The study An analysis of Bitcoin OP RETURN metadata, by Massimo Bartoletti and Livio Pompianu of Italy’s Universita degli Studi di Cagliari, examines the growing use of Bitcoin’s OP_RETURN metadata feature, which was instituted in the cryptocurrency’s scripting language as a repository for ancillary data, and to prevent users from instituting the processor-intensive workarounds which let transactions deal with data unrelated to money.
The latter practice occurred because Bitcoin had no assigned field for arbitrary data when it was created. Workaround methods included writing data as a parameter of an out-script instruction, such as the public key. Storing data in this fashion has very limited redundancy potential, since the values must be calculated, at the expense of processor time, in order to validate the entire transaction. Since the computed values have to be stored in RAM as well, the extra data also threatens memory resources.
Thus OP_RETURN was introduced in March of 2014 – a field which was pre-marked as ‘unspendable’ data. Though the field data limit was originally set to be 80 bytes, the first release allowed only 40 bytes, prompting discourse in the Bitcoin community about whether nodes should be permitted to block OP_RETURN transactions. Ultimately the allocation was finally extended to 80 and then 83 bytes.
At the volume and scalability of the Bitcoin blockchain, that’s still a significant potential drag on the efficacy of the entire ledger system.
Researching use of OP_RETURN since its launch, the Cagliari researchers identified six possible categories of use for the field: Assets, used to certify ownership, value and exchange of real-world properties; Document notary, which establishes timestamps and propriety of a document, such as might be necessary for establishing original creation and ownership; Digital Arts, which operates around DRM-style access rights to digital files such as music or photos; Other – a catch-all category including specious usages such as blockchain messaging systems like Eternity Wall; Empty (zero-data fields); and Unknown – where the researchers could identify no obvious protocols.
Because users require higher storage capacity, i.e. for large numbers, than the OP_RETURN field allows, the data often ends up split between a higher number of transactions, in a similar manner to segmented archive recombination (from the days where large files would be split across multiple posts in newsgroups, with the user tasked with their reassembly after downloading).
Users’ co-opting of the Bitcoin blockchain for ancillary purposes in this way is as inventive a use of a protocol intended for other, more limited purposes, as binary newsgroups were undertaking in the pre-broadband age.

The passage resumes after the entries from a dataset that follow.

(** What the receiver holds after the chunks [0 .. j-1]. *)
Lemma stored_lookup file j i :
  stored file j !! i
  = if decide (0 ≤ i < Z.of_nat j) then Some (Worker.readNextChunk file i)
    else None.
Proof.
  induction j as [|j IH]; cbn [stored].
  - rewrite lookup_empty. by rewrite decide_False by lia.
  - destruct (decide (Z.of_nat j = i)) as [<-|Hne].
    + rewrite lookup_insert_eq. by rewrite decide_True by lia.
    + rewrite lookup_insert_ne, IH by done.
      destruct (decide (0 ≤ i < Z.of_nat j)).
      * by rewrite decide_True by lia.
      * by rewrite decide_False by lia.
Qed.

Lemma stored_size file j : size (stored file j) = j.
Proof.
  induction j as [|j IH]; cbn [stored]; [apply map_size_empty|].
  rewrite map_size_insert_None, IH; [done|].
  rewrite stored_lookup. by rewrite decide_False by lia.
Qed.

(** One chunk on a ['receiving'] record: it is stored, and the record is
    ['complete'] exactly when the map then has [totalChunks] entries. *)
Lemma chunk_step st transferId i c cm md sid rc mc :
  FT.transfers st !! transferId
    = Some (FT.mkTransfer md receiving (FT.ReceiverFields sid rc mc)) →
  FT.transfers (FT.handleIncomingFileChunk transferId i c cm st).1 !! transferId
  = Some (FT.mkTransfer md
            (if Z.of_nat (size (<[i := c]> rc)) =? md_totalChunks md
             then complete else receiving)
            (FT.ReceiverFields sid (<[i := c]> rc) mc)).
Proof.
  intros Ht. unfold FT.handleIncomingFileChunk. rewrite Ht. simpl.
  unfold FT.totalChunks. simpl.
  destruct (_ =? _); [unfold FT.assembleFile|];
    destruct (FT.transferWorker st); simpl;
    rewrite ?lookup_insert_eq; simpl; rewrite ?lookup_insert_eq; done.
Qed.

Lemma deliver_prefix st transferId cm file md sid (j : nat) :
  FT.transfers st !! transferId
    = Some (FT.mkTransfer md receiving (FT.ReceiverFields sid ∅ ∅)) →
  Z.of_nat j ≤ md_totalChunks md →
  FT.transfers (deliver_chunks transferId cm file (indices (Z.of_nat j)) st)
    !! transferId
  = Some (FT.mkTransfer md
            (if (0 <? Z.of_nat j) && (Z.of_nat j =? md_totalChunks md)
             then complete else receiving)
            (FT.ReceiverFields sid (stored file j) ∅)).
Proof.
  intros Ht. induction j as [|j IH]; intros Hj.
  - done.
  - rewrite indices_S. unfold deliver_chunks in *.
    rewrite fold_left_app. cbn [fold_left].
    erewrite chunk_step; cycle 1.
    { rewrite IH by lia.
      destruct (Z.eqb_spec (Z.of_nat j) (md_totalChunks md)); [lia|].
      by rewrite andb_false_r. }
    assert (size (<[Z.of_nat j := Worker.readNextChunk file (Z.of_nat j)]>
                    (stored file j)) = S j) as -> by apply (stored_size file (S j)).
    destruct (Z.ltb_spec 0 (Z.of_nat (S j))); [|lia]. done.
Qed.
Lemma allDistinct_NoDup (l : list string) : allDistinct l = true -> NoDup l.
Proof.
  induction l as [|x l IH]; simpl; intros H; [constructor|].
  apply andb_true_iff in H. destruct H as [Hx Hl].
  constructor; [|now apply IH].
  intros Hin. apply negb_true_iff in Hx.
  assert (Hex : existsb (String.eqb x) l = true).
  { apply existsb_exists. exists x. split; [exact Hin | apply String.eqb_refl]. }
  congruence.
Qed.

(** X1.  An HTTP section names a CA, certificate or key file exactly when
    the corresponding field of the TLS configuration is defined; the
    value is the mount path built from the pipeline name. *)
Theorem http_tls_files (h : HTTPOutput) (fs name : string) :
  let ps := generateHTTPOutputParams h fs name in
  let tlsConfig := HTTPOutput_TLSConfig h in
  valuesOf "tls.ca_file" ps
  = (if IsDefined (TLSConfig_CA tlsConfig)
     then ["/fluent-bit/tls/" ++ name ++ "-ca.crt"] else []) /\
  valuesOf "tls.crt_file" ps
  = (if IsDefined (TLSConfig_Cert tlsConfig)
     then ["/fluent-bit/tls/" ++ name ++ "-cert.crt"] else []) /\
  valuesOf "tls.key_file" ps
  = (if IsDefined (TLSConfig_Key tlsConfig)
     then ["/fluent-bit/tls/" ++ name ++ "-key.key"] else []).
Proof.
  cbv zeta. rewrite generateHTTPOutputParams_eq. unfold httpSectionSpec.
  case_optional; repeat split; reflexivity.
Qed.

(** X2.  No key occurs twice in an HTTP section, and the section has
    between ten and eighteen pairs. *)
Theorem http_section_keys_distinct (h : HTTPOutput) (fs name : string) :
  let ps := generateHTTPOutputParams h fs name in
  NoDup (map Key ps) /\ 10 <= List.length ps <= 18.
Proof.
  cbv zeta. rewrite generateHTTPOutputParams_eq. unfold httpSectionSpec.
  case_optional;
    (split; [apply allDistinct_NoDup; reflexivity | simpl; lia]).
Qed.

(** X3.  No key occurs twice in a Loki section; [labels] is there
    exactly when the label map is non-empty, with the formatted labels,
    and [removeKeys] exactly when the list of keys is non-empty, with
    the keys joined by a comma and a space. *)
Theorem loki_section_keys (lo : LokiOutput) (fs name : string) :
  let ps := generateLokiOutputParams lo fs name in
  NoDup (map Key ps) /\
  valuesOf "labels" ps
  = match LokiOutput_Labels lo with
    | [] => []
    | _ :: _ => [concatenateLabels (LokiOutput_Labels lo)]
    end /\
  valuesOf "removeKeys" ps
  = match LokiOutput_RemoveKeys lo with
    | [] => []
    | _ :: _ => [Join (LokiOutput_RemoveKeys lo) ", "]
    end.
Proof.
  cbv zeta. rewrite generateLokiOutputParams_eq.
  destruct (LokiOutput_Labels lo) as [|kv labels];
    destruct (LokiOutput_RemoveKeys lo) as [|k keys];
    cbn [List.length Nat.eqb negb optional];
    (split; [apply allDistinct_NoDup; reflexivity | split; reflexivity]).
Qed.

(** X4.  Whatever sink the dispatcher assembles, the text it returns has
    the line that matches the records of the pipeline itself and the
    line of the buffer ceiling. *)
Theorem createOutputSection_match_and_buffer
    (pipeline : LogPipeline) (defaults : PipelineDefaults) (text : string) :
  let o := LogPipelineSpec_Output (LogPipeline_Spec pipeline) in
  IsCustomDefined o || IsHTTPDefined o || IsLokiDefined o = true ->
  createOutputSection pipeline defaults = Some text ->
  Contains text (renderLine (mkParam "match" (LogPipeline_Name pipeline ++ ".*"))) /\
  Contains text (renderLine (mkParam "storage.total_limit_size"
                               (PipelineDefaults_FsBufferLimit defaults))).
Proof.
  cbv zeta. unfold createOutputSection. intros Hdef Hrun.
  destruct (IsCustomDefined _).
  - injection Hrun as <-.
    split; apply Build_contains; rewrite generateCustomOutputParams_eq; in_list.
  - destruct (IsHTTPDefined _).
    + destruct (Output_HTTP _) as [h|]; [|discriminate Hrun].
      injection Hrun as <-.
      split; apply Build_contains; rewrite generateHTTPOutputParams_eq;
        unfold httpSectionSpec; in_list.
    + destruct (IsLokiDefined _); [|discriminate Hdef].
      destruct (Output_Loki _) as [lo|]; [|discriminate Hrun].
      injection Hrun as <-.
      split; apply Build_contains; rewrite generateLokiOutputParams_eq; in_list.
Qed.
(** * Expense analysis: location parsing and aggregation

    A shallow embedding of [analyze_expenses_v2.py]: the location rule
    engine [parse_location], the amount coercion of line 142, and the
    grouping, sorting, share and KPI computations that [main] performs on
    the enriched ledger and writes to the summary.  Reading the workbook,
    the charts and the PDF report are outside the embedding.

    Conventions.
    - A Python [str] is a [string]; its characters are the code points
      0..255 (Latin-1).  Whitespace and lower-casing follow Python's
      [str.isspace] and [str.lower] on that range.
    - A missing cell (pandas NaN, None, NaT) is [None].
    - A float64 is a value of [f64]: a rational for a finite number, or one
      of the three special values.  [Float64] rounds every result to
      binary64, and [Frame] aggregates amounts that may be infinite, with
      the sums and the value sort of pandas as parameters.  [Ledger] is
      the same aggregation on finite amounts in exact arithmetic, for the
      properties that rounding does not touch.
    - An exception is a result of [None]. *)

From Stdlib Require Import Bool Arith NArith ZArith QArith Qround Qabs Lia Lqa.
From Stdlib Require Import List.
From Stdlib Require Import Ascii String Sorting.Sorted Permutation.
From Stdlib Require Import Decimal DecimalString DecimalN.
Import ListNotations.

Local Open Scope string_scope.

(** ** Python string primitives *)

Module Py.

Definition code (c : ascii) : N := N_of_ascii c.

(** [str.isspace] on a single character. *)
Definition is_space (c : ascii) : bool :=
  let n := code c in
  ((9 <=? n) && (n <=? 13) || (28 <=? n) && (n <=? 32)
   || (n =? 133) || (n =? 160))%N.

(** [str.lower] on a single character. *)
Definition lower_char (c : ascii) : ascii :=
  let n := code c in
  if ((65 <=? n) && (n <=? 90))%N then ascii_of_N (n + 32)
  else if ((192 <=? n) && (n <=? 222) && negb (n =? 215))%N
       then ascii_of_N (n + 32)
       else c.

Fixpoint lower (s : string) : string :=
  match s with
  | EmptyString => EmptyString
  | String c r => String (lower_char c) (lower r)
  end.

(** [c in chars] for a one-character [c]. *)
Fixpoint mem (c : ascii) (chars : string) : bool :=
  match chars with
  | EmptyString => false
  | String d r => Ascii.eqb c d || mem c r
  end.

Definition is_empty (s : string) : bool :=
  match s with EmptyString => true | _ => false end.

(** [x or y] on strings: the empty string is falsy. *)
Definition or_else (x y : string) : string :=
  if is_empty x then y else x.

But the effect is more deleterious, because latency and efficacy is such a critical factor for the future of the Bitcoin blockchain.
The researchers note that it took a year for uptake of the OP_RETURN field to have any noticeable impact on Bitcoin, and conclude: ‘We think that the main motivation for not using cheaper and more efficient storage is the perceived sense of security and persistence of the Bitcoin blockchain. If this trend will be confirmed, the specific needs of these applications could affect the future evolution of the Bitcoin protocol.’